What you have to do:
The response must consist of each line in the listing that has the word "Import" in it.

Records provided:
*** Block opens ***

(* ===== verification/TypesNames.v ===== *)
(** * Types: names and directories, mounting, open files *)

From S2P Require Import Prelude State Memory Sched Request LlRw Buffer.
From S2P Require Import Bitmap Inode Namei TtyQueue Dirs Super Open.
From S2P Require Import Types TypesKernel TypesSched TypesBlock TypesFs TypesTty.

Section Names.
Context {E : Env} {nb : nat} {TE : TypedEnv E nb}.
Abbreviation kernel := (wt nb).

(** ** fs/namei.cc *)
Lemma ty_permission i mask : typed kernel any (permission i mask).
Proof. unfold permission. ty. Qed.
Hint Resolve ty_permission : ty.
Lemma ty_same_bytes name data o len : typed kernel any (same_bytes name data o len).
Proof. revert name o. induction len; intros; cbn [same_bytes]; ty. Qed.
Hint Resolve ty_same_bytes : ty.
Lemma ty_match_ len name data de : typed kernel any (match_ len name data de).
Proof. unfold match_. ty. Qed.
Hint Resolve ty_match_ : ty.
Lemma ty_dec_nlinks i : typed kernel any (dec_nlinks i).
Proof. unfold dec_nlinks. ty. Qed.
Hint Resolve ty_dec_nlinks : ty.
Lemma ty_inc_count i : typed kernel any (inc_count i).
Proof. unfold inc_count. ty. Qed.
Hint Resolve ty_inc_count : ty.
Lemma ty_set_de_inode b de v : typed kernel any (set_de_inode b de v).
Proof. unfold set_de_inode. ty. Qed.
Hint Resolve ty_set_de_inode : ty.
Lemma ty_mark_dirty b : typed kernel any (mark_dirty b).
Proof. unfold mark_dirty. ty. Qed.
Hint Resolve ty_mark_dirty : ty.
Lemma ty_get_de_inode b de : typed kernel any (get_de_inode b de).
Proof. unfold get_de_inode. ty. Qed.
Hint Resolve ty_get_de_inode : ty.
Lemma ty_find_step dir namelen name entries x : typed kernel (either any any) (find_step dir namelen name entries x).
Proof. destruct x as [[i bh] de]. unfold find_step. ty. Qed.
Hint Resolve ty_find_step : ty.
Lemma ty_cross_dotdot dir name namelen : index NR_INODE dir ->
  typed kernel (fun r => index NR_INODE r.1) (cross_dotdot dir name namelen).
Proof. intros Hd. unfold cross_dotdot. ty. Qed.
Hint Resolve ty_cross_dotdot : ty.
Lemma ty_find_entry dir name namelen : typed kernel (fun r => index NR_INODE r.1) (find_entry dir name namelen).
Proof. unfold find_entry. ty. Qed.
Hint Resolve ty_find_entry : ty.
Lemma ty_put_name b de name namelen : typed kernel any (put_name b de name namelen).
Proof. unfold put_name. ty. Qed.
Hint Resolve ty_put_name : ty.
Lemma ty_add_step dir namelen name x : typed kernel (either any any) (add_step dir namelen name x).
Proof. destruct x as [[i bh] de]. unfold add_step. ty. Qed.
Hint Resolve ty_add_step : ty.
Lemma ty_add_entry dir name namelen : typed kernel any (add_entry dir name namelen).
Proof. unfold add_entry. ty. Qed.
Hint Resolve ty_add_entry : ty.
Lemma ty_scan_component path : typed kernel any (scan_component path).
Proof. unfold scan_component. ty. Qed.
Hint Resolve ty_scan_component : ty.
Lemma ty_get_dir pathname : typed kernel (ptr NR_INODE) (get_dir pathname).
Proof. unfold get_dir. ty. Qed.
Hint Resolve ty_get_dir : ty.
Lemma ty_basename pathname : typed kernel any (basename pathname).
Proof. unfold basename. ty. Qed.
Hint Resolve ty_basename : ty.
Lemma ty_dir_namei pathname : typed kernel (fun o => match o with Some (d, _, _) => index NR_INODE d | None => True end) (dir_namei pathname).
Proof. unfold dir_namei. ty. Qed.
Hint Resolve ty_dir_namei : ty.
Lemma ty_namei pathname : typed kernel (ptr NR_INODE) (namei pathname).
Proof. unfold namei. ty. Qed.
Hint Resolve ty_namei : ty.
Lemma ty_open_create dir name namelen mode : typed kernel (either any (index NR_INODE)) (open_create dir name namelen mode).
Proof. unfold open_create. ty. Qed.
Hint Resolve ty_open_create : ty.
Lemma ty_open_namei pathname flag mode : typed kernel (either any (index NR_INODE)) (open_namei pathname flag mode).
Proof. unfold open_namei. ty. Qed.
Hint Resolve ty_open_namei : ty.

(** ** Directory calls *)
Lemma ty_iputs l : typed kernel any (iputs l).
Proof. unfold iputs. ty. Qed.
Hint Resolve ty_iputs : ty.
Lemma ty_fail l b err : typed kernel any (fail l b err).
Proof. unfold fail. ty. Qed.
Hint Resolve ty_fail : ty.
Lemma ty_sys_mknod filename mode dev : typed kernel any (sys_mknod filename mode dev).
Proof. unfold sys_mknod. ty. Qed.
Hint Resolve ty_sys_mknod : ty.
Lemma ty_strcpy_name b de name : typed kernel any (strcpy_name b de name).
Proof. unfold strcpy_name. ty. Qed.
Hint Resolve ty_strcpy_name : ty.
Lemma ty_fill_dir_block b i dir : typed kernel any (fill_dir_block b i dir).
Proof. unfold fill_dir_block. ty. Qed.
Hint Resolve ty_fill_dir_block : ty.
Lemma ty_sys_mkdir pathname mode : typed kernel any (sys_mkdir pathname mode).
Proof. unfold sys_mkdir. ty. Qed.
Hint Resolve ty_sys_mkdir : ty.
Lemma ty_empty_step inode len x : typed kernel (either any any) (empty_step inode len x).
Proof. destruct x as [[nr b] de]. unfold empty_step. ty. Qed.
Hint Resolve ty_empty_step : ty.
Lemma ty_empty_dir inode : typed kernel any (empty_dir inode).
Proof. unfold empty_dir. ty. Qed.
Hint Resolve ty_empty_dir : ty.
Lemma ty_sys_rmdir name : typed kernel any (sys_rmdir name).
Proof. unfold sys_rmdir. ty. Qed.
Hint Resolve ty_sys_rmdir : ty.
Lemma ty_sys_unlink name : typed kernel any (sys_unlink name).
Proof. unfold sys_unlink. ty. Qed.
Hint Resolve ty_sys_unlink : ty.
Lemma ty_sys_link oldname newname : typed kernel any (sys_link oldname newname).
Proof. unfold sys_link. ty. Qed.
Hint Resolve ty_sys_link : ty.

(** ** fs/super.cc *)
Lemma decode_super_wf l x : wf_super nb x -> wf_super nb (decode_super l x).
Proof. done. Qed.
Hint Resolve decode_super_wf : ty.
Hint Extern 2 (length (replicate _ _) = _) => apply length_replicate : ty.
Hint Extern 2 (Forall _ (replicate _ _)) => apply Forall_replicate; exact I : ty.
Lemma ty_check_disk_change dev : typed kernel any (check_disk_change dev).
Proof. unfold check_disk_change. ty. Qed.
Hint Resolve ty_check_disk_change : ty.
Lemma ty_free_slot : typed kernel any free_slot.
Proof. unfold free_slot. ty. Qed.
Hint Resolve ty_free_slot : ty.
Lemma ty_read_map dev set i n block : (forall i o, ptr nb o -> typed kernel any (set i o)) ->
  typed kernel any (read_map dev set i n block).
Proof. intros Hset. revert i block. induction n as [|n IH]; intros i block; cbn [read_map]; ty. Qed.
Lemma ty_set_imap n i o : ptr nb o -> typed kernel any (set_imap n i o).
Proof. intros Ho. unfold set_imap. ty. Qed.
Lemma ty_set_zmap n i o : ptr nb o -> typed kernel any (set_zmap n i o).
Proof. intros Ho. unfold set_zmap. ty. Qed.
Hint Resolve ty_read_map ty_set_imap ty_set_zmap : ty.
Lemma ty_super_failed n : typed kernel (ptr NR_SUPER) (super_failed n).
Proof. unfold super_failed. ty. Qed.
Hint Resolve ty_super_failed : ty.
Lemma ty_read_super dev : typed kernel (ptr NR_SUPER) (read_super dev).
Proof. unfold read_super. ty. Qed.
Hint Resolve ty_read_super : ty.
Lemma ty_dev_busy dev : typed kernel any (dev_busy dev).
Proof. unfold dev_busy. ty. Qed.
Hint Resolve ty_dev_busy : ty.
Lemma ty_sys_umount dev_name : typed kernel any (sys_umount dev_name).
Proof. unfold sys_umount. ty. Qed.
Hint Resolve ty_sys_umount : ty.
Lemma ty_sys_mount dev_name dir_name rw_flag : typed kernel any (sys_mount dev_name dir_name rw_flag).
Proof. unfold sys_mount. ty. Qed.
Hint Resolve ty_sys_mount : ty.
Lemma ty_count_clear m n : typed kernel any (count_clear m n).
Proof. unfold count_clear. ty. Qed.
Hint Resolve ty_count_clear : ty.
Lemma ty_mount_root : typed kernel any mount_root.
Proof. unfold mount_root. ty. Qed.
Hint Resolve ty_mount_root : ty.
Lemma ty_rd_load_step x : typed kernel (either any any) (rd_load_step x).
Proof. destruct x as [[[nblocks block] i] cp]. unfold rd_load_step. ty. Qed.
Hint Resolve ty_rd_load_step : ty.
Lemma ty_rd_load : typed kernel any rd_load.
Proof. unfold rd_load. ty. Qed.
Hint Resolve ty_rd_load : ty.
Lemma ty_read_partitions drive : typed kernel any (read_partitions drive).
Proof. unfold read_partitions. ty. Qed.
Hint Resolve ty_read_partitions : ty.
Lemma ty_sys_setup bios : typed kernel any (sys_setup bios).
Proof. unfold sys_setup. ty. Qed.
Hint Resolve ty_sys_setup : ty.

(** ** fs/open.cc, fs/fcntl.cc *)
Lemma free_file_lt l n f : free_file l n = Some f -> (f < n + length l)%nat.
Proof.
  revert n. induction l as [|x l IH]; intros n; cbn; [done|]. destruct (f_count x =? 0); [intros [= ->]; lia|].
  intros H. specialize (IH _ H). lia.
Qed.
Lemma free_file_ptr s : kernel s -> ptr NR_FILE (free_file (file_table (fsys s)) 0).
Proof.
  intros Hs. destruct (free_file _ _) as [f|] eqn:Hf; [|done]. apply free_file_lt in Hf.
  by rewrite (wf_nfiles _ _ (wt_fs _ _ Hs)) in Hf.
Qed.
Hint Resolve free_file_ptr : ty.
Lemma ty_sys_utime filename times : typed kernel any (sys_utime filename times).
Proof. unfold sys_utime. ty. Qed.
Hint Resolve ty_sys_utime : ty.
Lemma ty_sys_access filename mode : typed kernel any (sys_access filename mode).
Proof. unfold sys_access. ty. Qed.
Hint Resolve ty_sys_access : ty.
Lemma ty_change_dir filename old set : (forall t, wf_task t -> ptr NR_INODE (old t)) ->
  (forall o t, ptr NR_INODE o -> wf_task t -> wf_task (set o t)) -> typed kernel any (change_dir filename old set).
Proof. intros Hold Hset. unfold change_dir. ty. Qed.
Hint Extern 1 (typed _ _ (change_dir _ _ _)) => apply ty_change_dir; ty_data : ty.
Lemma ty_sys_chdir filename : typed kernel any (sys_chdir filename).
Proof. unfold sys_chdir. ty. Qed.
Hint Resolve ty_sys_chdir : ty.
Lemma ty_sys_chroot filename : typed kernel any (sys_chroot filename).
Proof. unfold sys_chroot. ty. Qed.
Hint Resolve ty_sys_chroot : ty.
Lemma ty_sys_chmod filename mode : typed kernel any (sys_chmod filename mode).
Proof. unfold sys_chmod. ty. Qed.
Hint Resolve ty_sys_chmod : ty.
Lemma ty_sys_chown filename uid gid : typed kernel any (sys_chown filename uid gid).
Proof. unfold sys_chown. ty. Qed.
Hint Resolve ty_sys_chown : ty.
Lemma ty_set_filp fd o : ptr NR_FILE o -> typed kernel any (set_filp fd o).
Proof. intros Ho. unfold set_filp. ty. Qed.
Hint Resolve ty_set_filp : ty.
Lemma ty_clear_cloexec fd : typed kernel any (clear_cloexec fd).
Proof. unfold clear_cloexec. ty. Qed.
Hint Resolve ty_clear_cloexec : ty.
Lemma ty_open_tty inode : typed kernel any (open_tty inode).
Proof. unfold open_tty. ty. Qed.
Hint Resolve ty_open_tty : ty.
Lemma ty_sys_open filename flag mode : typed kernel any (sys_open filename flag mode).
Proof. unfold sys_open. ty. Qed.
Hint Resolve ty_sys_open : ty.
Lemma ty_sys_creat pathname mode : typed kernel any (sys_creat pathname mode).
Proof. unfold sys_creat. ty. Qed.
Hint Resolve ty_sys_creat : ty.
Lemma ty_sys_close fd : typed kernel any (sys_close fd).
Proof. unfold sys_close. ty. Qed.
Hint Resolve ty_sys_close : ty.
Lemma ty_fd_file fd : typed kernel (ptr NR_FILE) (fd_file fd).
Proof. unfold fd_file. ty. Qed.
Hint Resolve ty_fd_file : ty.
Lemma ty_dupfd fd arg : typed kernel any (dupfd fd arg).
Proof. unfold dupfd. ty. Qed.
Hint Resolve ty_dupfd : ty.
Lemma ty_sys_dup2 oldfd newfd : typed kernel any (sys_dup2 oldfd newfd).
Proof. unfold sys_dup2. ty. Qed.
Hint Resolve ty_sys_dup2 : ty.
Lemma ty_sys_dup fildes : typed kernel any (sys_dup fildes).
Proof. unfold sys_dup. ty. Qed.
Hint Resolve ty_sys_dup : ty.
Lemma ty_sys_fcntl fd cmd arg : typed kernel any (sys_fcntl fd cmd arg).
Proof. unfold sys_fcntl. ty. Qed.
Hint Resolve ty_sys_fcntl : ty.
End Names.
#[export] Hint Resolve ty_permission ty_same_bytes ty_match_ ty_dec_nlinks ty_inc_count ty_set_de_inode ty_mark_dirty ty_get_de_inode ty_find_step ty_cross_dotdot ty_find_entry ty_put_name ty_add_step ty_add_entry ty_scan_component ty_get_dir ty_basename ty_dir_namei ty_namei ty_open_create ty_open_namei ty_iputs ty_fail ty_sys_mknod ty_strcpy_name ty_fill_dir_block ty_sys_mkdir ty_empty_step ty_empty_dir ty_sys_rmdir ty_sys_unlink ty_sys_link ty_check_disk_change ty_free_slot ty_read_map ty_set_imap ty_set_zmap ty_super_failed ty_read_super ty_dev_busy ty_sys_umount ty_sys_mount ty_count_clear ty_mount_root ty_rd_load_step ty_rd_load ty_read_partitions ty_sys_setup ty_sys_utime ty_sys_access ty_sys_chdir ty_sys_chroot ty_sys_chmod ty_sys_chown ty_set_filp ty_clear_cloexec ty_open_tty ty_sys_open ty_sys_creat ty_sys_close ty_fd_file ty_dupfd ty_sys_dup2 ty_sys_dup ty_sys_fcntl : ty.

*** Block closes ***

Exercise output:
From S2P Require Import Prelude State Memory Sched Request LlRw Buffer.
From S2P Require Import Bitmap Inode Namei TtyQueue Dirs Super Open.
From S2P Require Import Types TypesKernel TypesSched TypesBlock TypesFs TypesTty.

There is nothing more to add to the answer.